1 - Does it perform as well as an prebuilt external hard drive? I want to use it for editing video with Sony Vegas and audio with Cakewalk Sonar. It needs to be fast enough to meet those requirements.

2 - Does it get too hot? I would want to be able to leave this puppy running for a good eight hours or so at a time... I just want to make sure it isn't going to melt my computer/desk or burn my house down! :)

3 - Do the DIY models have a power cord for the wall outlet (like the pre-builts) or are they powered in some other way (through firewire?)?

4 - Any recommendations on what cases and/or drives to use? I've had bad luck with Maxtor but have never had a problem with Seagate. I've heard good things about Western Digital as well.

5 - How should I format the drive? FAT32?

Thanks for all your help!

-Limelite
 
1 - seeing as you will have to go ide -> adapter -> usb/firewire you're almost certain to lose some performance over the pre-builts that don't suffer from that obstable

2 - depends how well you vent your case.

3 - It will probably come with the adapater you'd have to buy to make it IDE2USB... USB/Firewire will not power it on its own.

4 - no help here

5 - Depends on what you plan on using it on.
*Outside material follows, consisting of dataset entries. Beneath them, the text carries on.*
(** * pr-analyzer: the record normalizer and the monthly aggregator

    A shallow embedding of [src/pr_analyzer/analyzer.py]
    ([process_pr_data] and [calculate_monthly_statistics]) together with
    the parts of the Python runtime and of pandas that the two functions
    lean on, followed by the properties of the specification that concern
    them.

    Conventions of the embedding:
    - a Python exception is a value of [exception]; code that may raise
      lives in the [result] monad and raises in source order;
    - a Python [float] is an exact rational ([Q], kept reduced), the
      missing value (None / NaN) of a nullable column is [None];
    - a raw pull request is a record typed after the acquisition schema,
      every key of which may be missing from the mapping;
    - a [DataFrame] is its column labels together with its rows. *)

From Stdlib Require Import ZArith QArith Qreduction String Ascii List Bool Lia.
From Stdlib Require Import Sorting.Sorted Sorting.Permutation.
From Stdlib Require Import DecimalString.
Import ListNotations.

Local Open Scope Z_scope.

(** ** Exceptions and the result monad *)

Inductive exception : Type :=
| KeyError (key : string)
| ValueError (what : string)
| TypeError (what : string)
| AttributeError (what : string)
| OverflowError
| ZeroDivisionError.

Inductive result (A : Type) : Type :=
| Ok (a : A)
| Raise (e : exception).

Arguments Ok {A} a.
Arguments Raise {A} e.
If it's Win2k/XP exclusive use NTFS. If you might use it on ME/98 as well Fat32
 
Internal or External?

I'm looking for anything between 160-300GB... probably at least 200GB.

So it sounds like building your own external hard drive compromises read/write speed... and since I'm looking for this drive to be a write/read device for my music recording and video editing I guess I had better go with a prebuilt.

However, I read that one person was able to switch out the hard drive from an external Seagate... it was just a regular Seagate hard drive inside. If this is true why are the prebuilts faster?

Thanks everyone!

-Limelite
 
Your own hard drive will have the same read \ write speeds as a prebuilt. Your speeds are limited to 50MBPS max on USB but they wont likely reach those speeds.

Most hard drives today are limited at 100MBPS max and reach close to those speeds.